(** ** Requests *)

(** A path that is too small for the message, and one that can be tried. *)
Definition too_small s (len : Z) p : Prop :=
  p ∈ paths_list s /\ exists x, paths s !! p = Some x /\ connected x = true /\ (p_max_hdr_size x < len)%Z.

Definition request_out s (post : nat -> Z) (mem_id : nat) (len : Z) : outcome Z := fun p err =>
  match paths s !! p with
  | Some x =>
      if negb (connected x) then ((err, false), id)
      else if (len >? p_max_hdr_size x)%Z then ((- EMSGSIZE, true)%Z, id)
      else if (post p =? 0)%Z then ((0, true)%Z, fun r => {[(p, mem_id)]} ∪ r)
      else ((post p, false), fun r => ({[(p, mem_id)]} ∪ r) ∖ {[(p, mem_id)]})
  | None => ((err, false), id)
  end.

Lemma reqs_id s : s = s <| reqs_in_use ::= id |>.
Proof. by destruct s. Qed.

Lemma send_on_run post mem_id p s :
  send_on post mem_id p s =
  Ok (if (post p =? 0)%Z then ((0, true)%Z, s <| reqs_in_use := {[(p, mem_id)]} ∪ reqs_in_use s |>)
      else ((post p, false), s <| reqs_in_use := ({[(p, mem_id)]} ∪ reqs_in_use s) ∖ {[(p, mem_id)]} |>)).
Proof. unfold send_on, mbind_, mset, mret. cbn. by destruct (post p =? 0)%Z. Qed.

Lemma request_computes s post mem_id len : (forall p, p ∈ paths_list s -> is_Some (paths s !! p)) ->
  computes (fun p err =>
    do! x := path p in
    if negb (connected x) then mret (err, false)
    else if (len >? p_max_hdr_size x)%Z then mret (- EMSGSIZE, true)%Z
    else send_on post mem_id p) (request_out s post mem_id len) s.
Proof.
  intros Hl p err s1 Hp Hs. destruct (Hl p Hp) as [x Hx]. unfold request_out, mbind_, path. rewrite Hs, Hx. cbn [res_bind].
  destruct (negb (connected x)); [cbn; unfold mret; by rewrite <- reqs_id|].
  destruct (len >? p_max_hdr_size x)%Z; [cbn; unfold mret; by rewrite <- reqs_id|].
  rewrite send_on_run. by destruct (post p =? 0)%Z.
Qed.
(* ===== verification/RtrsLink.v ===== *)
(** * Link events of the transport client, and the server's buffers

    The user of a session is told when the last path is lost and when the
    first one is back.  [paths_up] starts at [MAX_PATHS_NUM], so that nothing
    is told before all paths were up once; then it counts the paths that are
    up.

    When a path is up the server describes its memory as regions; the client
    cuts them into one buffer per request.  A description is accepted exactly
    when the regions, cut into chunks, give one buffer for each request; then
    the buffers are the chunks in order. *)

From stdpp Require Import base numbers sets gmap functions fin_maps fin_map_dom list.
From S2P Require Import Prelude StateMonad RtrsPermits Rtrs RtrsProps.
#[local] Open Scope store_scope.

(** ** What happens to the paths of a session *)

(** A path is opened by [rtrs_clt_open]; it comes up at the end of
    [init_path] and goes down when its connections are stopped; a path is
    added by [rtrs_clt_create_path_from_sysfs], discarded when that fails,
    and removed by [rtrs_clt_remove_path_from_sysfs], which stops it first. *)
Inductive link_op :=
| OpenPath (p : nat) (x : rtrs_clt_path) | PathUp (p : nat) | PathDown (p : nat)
| AddPath (p : nat) (x : rtrs_clt_path) | DiscardPath (p : nat) | RemovePath (p : nat).

Definition removal (op : link_op) : bool :=
  match op with DiscardPath _ | RemovePath _ => true | _ => false end.

Definition established (p : nat) (s : rtrs_clt_sess) : bool :=
  match paths s !! p with Some x => p_established x | None => false end.

Section link.
Context `{E : RtrsEnv} `{!RtrsLaws E}.
Implicit Types (s : rtrs_clt_sess) (p : nat).

(** [list_add_tail_rcu] in the loop of [rtrs_clt_open]; [paths_num] is the
    number of paths to open already. *)
Definition rtrs_clt_open_path (p : nat) (x : rtrs_clt_path) : R unit :=
  mset (fun s => s <| paths ::= <[p := x]> |> <| paths_list ::= fun l => l ++ [p] |>).

Definition link_op_run (op : link_op) : R unit :=
  match op with
  | OpenPath p x => rtrs_clt_open_path p x
  | PathUp p => rtrs_clt_path_up p
  | PathDown p => rtrs_clt_path_down p
  | AddPath p x => rtrs_clt_add_path_to_arr p x
  | DiscardPath p => rtrs_clt_remove_path_from_arr p ;; rtrs_clt_path_down p
  | RemovePath p => rtrs_clt_path_down p ;; rtrs_clt_remove_path_from_arr p
  end.

(** When the callers do so.  Paths are added and removed once all are open. *)
Definition all_open (s : rtrs_clt_sess) : bool := length (paths_list s) =? paths_num s.
Definition fresh_path (p : nat) (x : rtrs_clt_path) (s : rtrs_clt_sess) : bool :=
  bool_decide (paths s !! p = None) && negb (p_established x).
Definition allowed (op : link_op) (s : rtrs_clt_sess) : bool :=
  match op with
  | OpenPath p x => fresh_path p x s && (length (paths_list s) <? paths_num s)
  | PathUp p => bool_decide (p ∈ paths_list s) && negb (established p s)
  | PathDown p => bool_decide (p ∈ paths_list s)
  | AddPath p x => fresh_path p x s && all_open s
  | DiscardPath p | RemovePath p => bool_decide (p ∈ paths_list s) && all_open s
  end.

Inductive link_run : list link_op -> rtrs_clt_sess -> rtrs_clt_sess -> Prop :=
| lr_nil s : link_run [] s s
| lr_cons op ops s s1 s2 :
    allowed op s = true -> link_op_run op s = Ok (tt, s1) -> link_run ops s1 s2 -> link_run (op :: ops) s s2.

(** What [alloc_clt] leaves for a session with [n] paths. *)
Definition new_sess (n : nat) (s : rtrs_clt_sess) : Prop :=
  paths s = ∅ /\ paths_list s = [] /\ paths_num s = n /\ paths_up s = MAX_PATHS_NUM /\ link_evs s = [].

####

- Problem to work on: Here the goal is to repeat each entry exactly.

- Exercise solution:
(** ** Requests *)

(** A path that is too small for the message, and one that can be tried. *)
Definition too_small s (len : Z) p : Prop :=
  p ∈ paths_list s /\ exists x, paths s !! p = Some x /\ connected x = true /\ (p_max_hdr_size x < len)%Z.

Definition request_out s (post : nat -> Z) (mem_id : nat) (len : Z) : outcome Z := fun p err =>
  match paths s !! p with
  | Some x =>
      if negb (connected x) then ((err, false), id)
      else if (len >? p_max_hdr_size x)%Z then ((- EMSGSIZE, true)%Z, id)
      else if (post p =? 0)%Z then ((0, true)%Z, fun r => {[(p, mem_id)]} ∪ r)
      else ((post p, false), fun r => ({[(p, mem_id)]} ∪ r) ∖ {[(p, mem_id)]})
  | None => ((err, false), id)
  end.

Lemma reqs_id s : s = s <| reqs_in_use ::= id |>.
Proof. by destruct s. Qed.

Lemma send_on_run post mem_id p s :
  send_on post mem_id p s =
  Ok (if (post p =? 0)%Z then ((0, true)%Z, s <| reqs_in_use := {[(p, mem_id)]} ∪ reqs_in_use s |>)
      else ((post p, false), s <| reqs_in_use := ({[(p, mem_id)]} ∪ reqs_in_use s) ∖ {[(p, mem_id)]} |>)).
Proof. unfold send_on, mbind_, mset, mret. cbn. by destruct (post p =? 0)%Z. Qed.

Lemma request_computes s post mem_id len : (forall p, p ∈ paths_list s -> is_Some (paths s !! p)) ->
  computes (fun p err =>
    do! x := path p in
    if negb (connected x) then mret (err, false)
    else if (len >? p_max_hdr_size x)%Z then mret (- EMSGSIZE, true)%Z
    else send_on post mem_id p) (request_out s post mem_id len) s.
Proof.
  intros Hl p err s1 Hp Hs. destruct (Hl p Hp) as [x Hx]. unfold request_out, mbind_, path. rewrite Hs, Hx. cbn [res_bind].
  destruct (negb (connected x)); [cbn; unfold mret; by rewrite <- reqs_id|].
  destruct (len >? p_max_hdr_size x)%Z; [cbn; unfold mret; by rewrite <- reqs_id|].
  rewrite send_on_run. by destruct (post p =? 0)%Z.
Qed.
(* ===== verification/RtrsLink.v ===== *)
(** * Link events of the transport client, and the server's buffers

    The user of a session is told when the last path is lost and when the
    first one is back.  [paths_up] starts at [MAX_PATHS_NUM], so that nothing
    is told before all paths were up once; then it counts the paths that are
    up.

    When a path is up the server describes its memory as regions; the client
    cuts them into one buffer per request.  A description is accepted exactly
    when the regions, cut into chunks, give one buffer for each request; then
    the buffers are the chunks in order. *)

From stdpp Require Import base numbers sets gmap functions fin_maps fin_map_dom list.
From S2P Require Import Prelude StateMonad RtrsPermits Rtrs RtrsProps.
#[local] Open Scope store_scope.

(** ** What happens to the paths of a session *)

(** A path is opened by [rtrs_clt_open]; it comes up at the end of
    [init_path] and goes down when its connections are stopped; a path is
    added by [rtrs_clt_create_path_from_sysfs], discarded when that fails,
    and removed by [rtrs_clt_remove_path_from_sysfs], which stops it first. *)
Inductive link_op :=
| OpenPath (p : nat) (x : rtrs_clt_path) | PathUp (p : nat) | PathDown (p : nat)
| AddPath (p : nat) (x : rtrs_clt_path) | DiscardPath (p : nat) | RemovePath (p : nat).

Definition removal (op : link_op) : bool :=
  match op with DiscardPath _ | RemovePath _ => true | _ => false end.

Definition established (p : nat) (s : rtrs_clt_sess) : bool :=
  match paths s !! p with Some x => p_established x | None => false end.

Section link.
Context `{E : RtrsEnv} `{!RtrsLaws E}.
Implicit Types (s : rtrs_clt_sess) (p : nat).

(** [list_add_tail_rcu] in the loop of [rtrs_clt_open]; [paths_num] is the
    number of paths to open already. *)
Definition rtrs_clt_open_path (p : nat) (x : rtrs_clt_path) : R unit :=
  mset (fun s => s <| paths ::= <[p := x]> |> <| paths_list ::= fun l => l ++ [p] |>).

Definition link_op_run (op : link_op) : R unit :=
  match op with
  | OpenPath p x => rtrs_clt_open_path p x
  | PathUp p => rtrs_clt_path_up p
  | PathDown p => rtrs_clt_path_down p
  | AddPath p x => rtrs_clt_add_path_to_arr p x
  | DiscardPath p => rtrs_clt_remove_path_from_arr p ;; rtrs_clt_path_down p
  | RemovePath p => rtrs_clt_path_down p ;; rtrs_clt_remove_path_from_arr p
  end.

(** When the callers do so.  Paths are added and removed once all are open. *)
Definition all_open (s : rtrs_clt_sess) : bool := length (paths_list s) =? paths_num s.
Definition fresh_path (p : nat) (x : rtrs_clt_path) (s : rtrs_clt_sess) : bool :=
  bool_decide (paths s !! p = None) && negb (p_established x).
Definition allowed (op : link_op) (s : rtrs_clt_sess) : bool :=
  match op with
  | OpenPath p x => fresh_path p x s && (length (paths_list s) <? paths_num s)
  | PathUp p => bool_decide (p ∈ paths_list s) && negb (established p s)
  | PathDown p => bool_decide (p ∈ paths_list s)
  | AddPath p x => fresh_path p x s && all_open s
  | DiscardPath p | RemovePath p => bool_decide (p ∈ paths_list s) && all_open s
  end.

Inductive link_run : list link_op -> rtrs_clt_sess -> rtrs_clt_sess -> Prop :=
| lr_nil s : link_run [] s s
| lr_cons op ops s s1 s2 :
    allowed op s = true -> link_op_run op s = Ok (tt, s1) -> link_run ops s1 s2 -> link_run (op :: ops) s s2.

(** What [alloc_clt] leaves for a session with [n] paths. *)
Definition new_sess (n : nat) (s : rtrs_clt_sess) : Prop :=
  paths s = ∅ /\ paths_list s = [] /\ paths_num s = n /\ paths_up s = MAX_PATHS_NUM /\ link_evs s = [].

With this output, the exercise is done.